American real estate company

Alexandria Real Estate Equities, Inc. is a real estate investment trust based in Pasadena, California that invests in office buildings and laboratories leased to tenants in the life science and technology industries. Properties are generally located near universities to attract tenants. The company owns several major technology/biotechnology office campuses including the 740,972 square foot Alexandria Center for Life Science in Manhattan, and the 2,365,487 square foot Alexandria Center at Kendall Square and the 1,181,635 square foot Technology Square (Cambridge, Massachusetts) in the Boston area.

The company is dependent on the life sciences industry and funding for research by the United States Government.

The company also has a venture capital arm, Alexandria Venture Investments, which invests in life sciences firms.

The company is named after Alexandria, Egypt because of that city's connection to science.

==Investments==
As of December 31, 2024, the company owned or had investments in 391 properties containing 44.1 million square feet.

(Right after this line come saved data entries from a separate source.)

Lemma exited_tables (ws : list goroutine) :
  Forall (fun g => wpc g = WExit) ws ->
  holding ws = [] ∧ sending ws = [] ∧ exited_ids ws = wid <$> ws.
Proof.
  unfold holding, sending, exited_ids.
  induction 1 as [|g ws Hg _ (IH1 & IH2 & IH3)]; [done|].
  rewrite !bind_cons, fmap_cons, IH1, IH2, IH3.
  unfold hold_of, send_of, exit_of. by rewrite Hg.
Qed.

Lemma ids_seqZ (ws : list goroutine) :
  (forall i g, ws !! i = Some g -> wid g = Z.of_nat i + 1) ->
  wid <$> ws = seqZ 1 (Z.of_nat (length ws)).
Proof.
  intros Hids. apply list_eq; intros i. rewrite list_lookup_fmap.
  destruct (ws !! i) as [g|] eqn:Hg; simpl.
  - apply lookup_lt_Some in Hg as Hlt.
    rewrite lookup_seqZ_lt by lia. f_equal. rewrite (Hids i g Hg). lia.
  - apply lookup_ge_None in Hg. by rewrite lookup_seqZ_ge by lia.
Qed.

(** Once [wg.Wait()] has returned, every worker has been started and has
    returned. *)
Lemma barrier_passed s :
  inv s -> closer s = CClose ∨ closer s = CExit ->
  Forall (fun g => wpc g = WExit) (workers s)
  ∧ wid <$> workers s = seqZ 1 numWorkers.
Proof.
  intros I Hc.
  pose proof (inv_barrier _ _ _ I) as Hb. pose proof (inv_wg _ _ _ I) as Hw.
  pose proof (inv_closer _ _ _ I) as Hp. pose proof (inv_main _ _ _ I) as Hm.
  assert (wg s = 0 ∧ (4 <= phase (mpc s))%nat) as [Hz Hph]
    by (destruct Hc as [Hc | Hc]; rewrite Hc in Hb, Hp; done).
  assert (live_ids (workers s) = []) as Hl.
  { apply length_zero_iff_nil. destruct (mpc s); simpl in *; lia. }
  split; [by apply live_nil_exited|].
  rewrite (ids_seqZ _ (inv_ids _ _ _ I)).
  assert (Z.of_nat (length (workers s)) = Z.max 0 numWorkers) as ->
    by (destruct (mpc s); simpl in *; lia).
  destruct (decide (0 <= numWorkers)).
  - by rewrite Z.max_r by lia.
  - rewrite Z.max_l by lia. by rewrite !seqZ_nil by lia.
Qed.

Lemma closed_results_closer s :
  inv s -> closed (results s) = true -> closer s = CExit.
Proof.
  intros I Hc. pose proof (inv_results_closed _ _ _ I) as H.
  rewrite Hc in H. by destruct (closer s).
Qed.

(** With at least one worker, a returned worker has drained [jobs]. *)
Lemma jobs_drained s :
  inv s -> 1 <= numWorkers -> closer s = CClose ∨ closer s = CExit ->
  buf (jobs s) = [].
Proof.
  intros I HN Hc. destruct (barrier_passed s I Hc) as [Hex Hids].
  pose proof (inv_exits _ _ _ I) as Hx.
  destruct (workers s) as [|g ws] eqn:Hws.
  - simpl in Hids. rewrite seqZ_cons in Hids by lia. done.
  - apply Forall_cons_1 in Hex as [Hg _]. apply Forall_cons_1 in Hx as [Hx _].
    unfold exits_ok in Hx. rewrite Hg in Hx. tauto.
Qed.

(** The state in which [demonstrateWorkerPool] returns. *)
Lemma returned_state tr s :
  inv s -> hist tr s -> mpc s = MReturn ->
  closer s = CExit ∧ buf (results s) = []
  ∧ claimed tr ≡ₚ processed tr
  ∧ processed tr ≡ₚ (published tr).*1
  ∧ collected tr = (published tr).*2
  ∧ dones tr ≡ₚ seqZ 1 numWorkers
  ∧ closes tr = 1%nat.
Proof.
  intros I H Hret.
  pose proof (inv_return _ _ _ I) as Hr. rewrite Hret in Hr. destruct Hr as [Hcl Hbuf].
  pose proof (closed_results_closer s I Hcl) as Hc.
  destruct (barrier_passed s I (or_intror Hc)) as [Hex Hids].
  destruct (exited_tables _ Hex) as (Hh & Hs & Hx).
  destruct H. rewrite Hh, Hs, Hx, ?Hbuf, ?Hcl, ?Hret, ?Hids, ?app_nil_r in *.
  simpl in *. rewrite ?app_nil_r in *. repeat split; try done. congruence.
Qed.

Lemma doubled_values (l : list (Z * Z * Z)) :
  Forall (fun x => x.2 = int_mul x.1.2 2) l ->
  l.*2 = (fun j => int_mul j 2) <$> l.*1.*2.
Proof.
  induction 1 as [|x l Hx _ IH]; [done|]. rewrite !fmap_cons. by f_equal.
Qed.

(** *** Termination: every step lowers the measure *)

Lemma measure_step s t e s' :
  inv s -> step s t = Some (e, s') -> measure s = S (measure s').
Proof.
  intros I Hstep.
  pose proof (inv_main _ _ _ I) as Hmain.
  pose proof (inv_closer _ _ _ I) as Hcl.
  destruct s as [pc ws cl jb rs w pn]; simpl in *; clear I.
  unfold_measure; simpl.
  destruct t.
  - step_inv Hstep.
    all: unfold main_ok in Hmain; simpl.
    all: rewrite ?int_add_small by (unfold max_int in *; lia).
    all: rewrite ?sum_list_with_app, ?length_app; simpl.
    all: lia.
  - unfold_step_in Hstep; simpl in Hstep.
    destruct pn; [done|].
    destruct (ws !! i) as [[id p]|] eqn:Hg; [|done].
    clear Hmain Hcl. step_inv Hstep.
    all: rewrite ?length_app; simpl.
    all: try match goal with
      | |- context [<[?i := ?g']> ?ws] =>
          pose proof (rank_insert worker_rank ws i _ g' Hg) as Hr;
          cbn [worker_rank wpc] in Hr
      end.
    all: try match goal with Hb : buf _ = [] |- _ => rewrite Hb end.
    all: rewrite ?length_app; simpl; lia.
  - clear Hmain Hcl. step_inv Hstep; simpl; lia.
Qed.

(** *** Progress: sends always find room, and somebody can always move *)

Lemma sent_bounds s : inv s -> 0 <= sent (mpc s) <= numJobs.
Proof.
  intros I. pose proof (inv_main _ _ _ I) as Hm.
  destruct (mpc s); simpl in *; lia.
Qed.

Lemma jobs_room tr s :
  inv s -> hist tr s ->
  Z.of_nat (length (buf (jobs s))) <= sent (mpc s).
Proof.
  intros I H. pose proof (sent_bounds s I) as Hs.
  pose proof (f_equal length (hist_claimed _ _ _ H)) as Hc.
  rewrite length_app, length_seqZ in Hc. lia.
Qed.

Lemma results_room tr s i g j :
  inv s -> hist tr s -> workers s !! i = Some g -> wpc g = WSend j ->
  Z.of_nat (length (buf (results s))) < numJobs.
Proof.
  intros I H Hg Hpc. pose proof (sent_bounds s I) as Hs.
  pose proof (sending_pos _ _ _ _ Hg Hpc) as Hpos.
  pose proof (f_equal length (hist_claimed _ _ _ H)) as Hc.
  pose proof (Permutation_length (hist_processed _ _ _ H)) as Hp.
  pose proof (Permutation_length (hist_published _ _ _ H)) as Hq.
  pose proof (f_equal length (hist_received _ _ _ H)) as Hr.
  rewrite !length_app, ?length_fmap, ?length_seqZ in *. lia.
Qed.

Lemma progress tr s :
  inv s -> hist tr s -> mpc s ≠ MReturn -> exists t, is_Some (step s t).
Proof.
  intros I H Hret.
  pose proof (inv_panic _ _ _ I) as Hpn.
  pose proof (inv_cap_jobs _ _ _ I) as Hcj.
  pose proof (inv_cap_results _ _ _ I) as Hcr.
  destruct (mpc s) eqn:Hpc; try done.
  1-5, 7: exists TMain;
    unfold_step; unfold demonstrateWorkerPool, crash, chan_send, chan_close, wg_add;
    rewrite Hpn, Hpc; repeat case_match; try done.
  - (* jobs <- j always finds room *)
    zbool. pose proof (jobs_room tr s I H) as Hroom.
    rewrite Hpc in Hroom. simpl in Hroom. lia.
  - (* for result := range results *)
    destruct (buf (results s)) as [|r rest] eqn:Hbuf.
    2: { exists TMain. unfold_step; unfold demonstrateWorkerPool, chan_recv.
         by rewrite Hpn, Hpc, Hbuf. }
    destruct (closed (results s)) eqn:Hcl.
    { exists TMain. unfold_step; unfold demonstrateWorkerPool, chan_recv.
      by rewrite Hpn, Hpc, Hbuf, Hcl. }
    pose proof (inv_closer _ _ _ I) as Hc.
    pose proof (inv_results_closed _ _ _ I) as Hrc.
    rewrite Hpc in Hc. rewrite Hcl in Hrc.
    destruct (closer s) eqn:Hcloser; simpl in Hc; try lia; try done.
    + (* wg.Wait() *)
      destruct (decide (wg s = 0)) as [Hz|Hz].
      { exists TCloser. unfold_step; unfold wait_and_close.
        rewrite Hpn, Hcloser, Hz. done. }
      pose proof (inv_wg _ _ _ I) as Hwg. rewrite Hpc in Hwg. simpl in Hwg.
      destruct (live_exists (workers s)) as (i & g & Hg & Hlive).
      { intros Hnil. rewrite Hnil in Hwg. simpl in Hwg. lia. }
      exists (TWorker i).
      pose proof (inv_jobs_closed _ _ _ I) as Hjc. rewrite Hpc in Hjc.
      unfold_step; unfold worker, crash, chan_send, chan_recv, wg_add.
      rewrite Hpn, Hg, Hcl, Hjc. simpl.
      destruct (wpc g) eqn:Hw; try done; repeat case_match; try done.
      zbool. pose proof (results_room tr s i g _ I H Hg Hw). lia.
    + (* close(results) *)
      exists TCloser. unfold_step; unfold wait_and_close, chan_close, crash.
      rewrite Hpn, Hcloser, Hcl. done.
Qed.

The company's largest tenants are as follows:

| Rank | Tenant | % of 2024 Revenue |
|---|---|---|
| 1 | Eli Lilly and Company | 4.3% |
| 2 | Moderna | 4.3% |
| 3 | Bristol-Myers Squibb | 3.7% |
| 4 | Takeda Pharmaceutical Company | 2.3% |
| 5 | Roche | 1.8% |
| 6 | Illumina, Inc. | 1.7% |
| 7 | Alphabet Inc. | 1.7% |
| 8 | 2seventy bio | 1.6% |
| 9 | United States Government | 1.4% |
| 10 | Cloud Software Group | 1.4% |

The company's revenues are derived in the following markets:

| Rank | Location | % of 2024 Revenue |
|---|---|---|
| 1 | Greater Boston | 36% |
| 2 | San Francisco Bay Area | 21% |
| 3 | San Diego | 16% |
| 4 | Maryland | 7% |
| 5 | Research Triangle, North Carolina | 6% |
| 6 | Seattle | 5% |
| 7 | New York City | 4% |
| 8 | Texas | 2% |
| 9 | Canada | 1% |
| 10 | Other | 1% |

==History==
In 1993, one of the partners of Jacobs Engineering Group, Jerry M. Sudarsky, was presented with a Business Plan written by Kendell R. Lang titled BioProperties Management Group, Inc., which was a plan to form a REIT dedicated to funding biotech properties. The initial business plan included founders Kendell Lang, Alan Gold, Gary Kreitzer, and Steven Stone as part of the initial management team. Jacobs approached Joel S. Marcus, a lawyer and CPA, with the idea of representing their interests in this company to oversee the management team who intended to provide laboratories and office space to biotech firms. Jacobs invested in the company with $5 million.

Its first purchase was of 4 buildings in San Diego which had been negotiated and structured by Kendell R. Lang.

In 1997, it became a public company via an initial public offering, raising $155 million.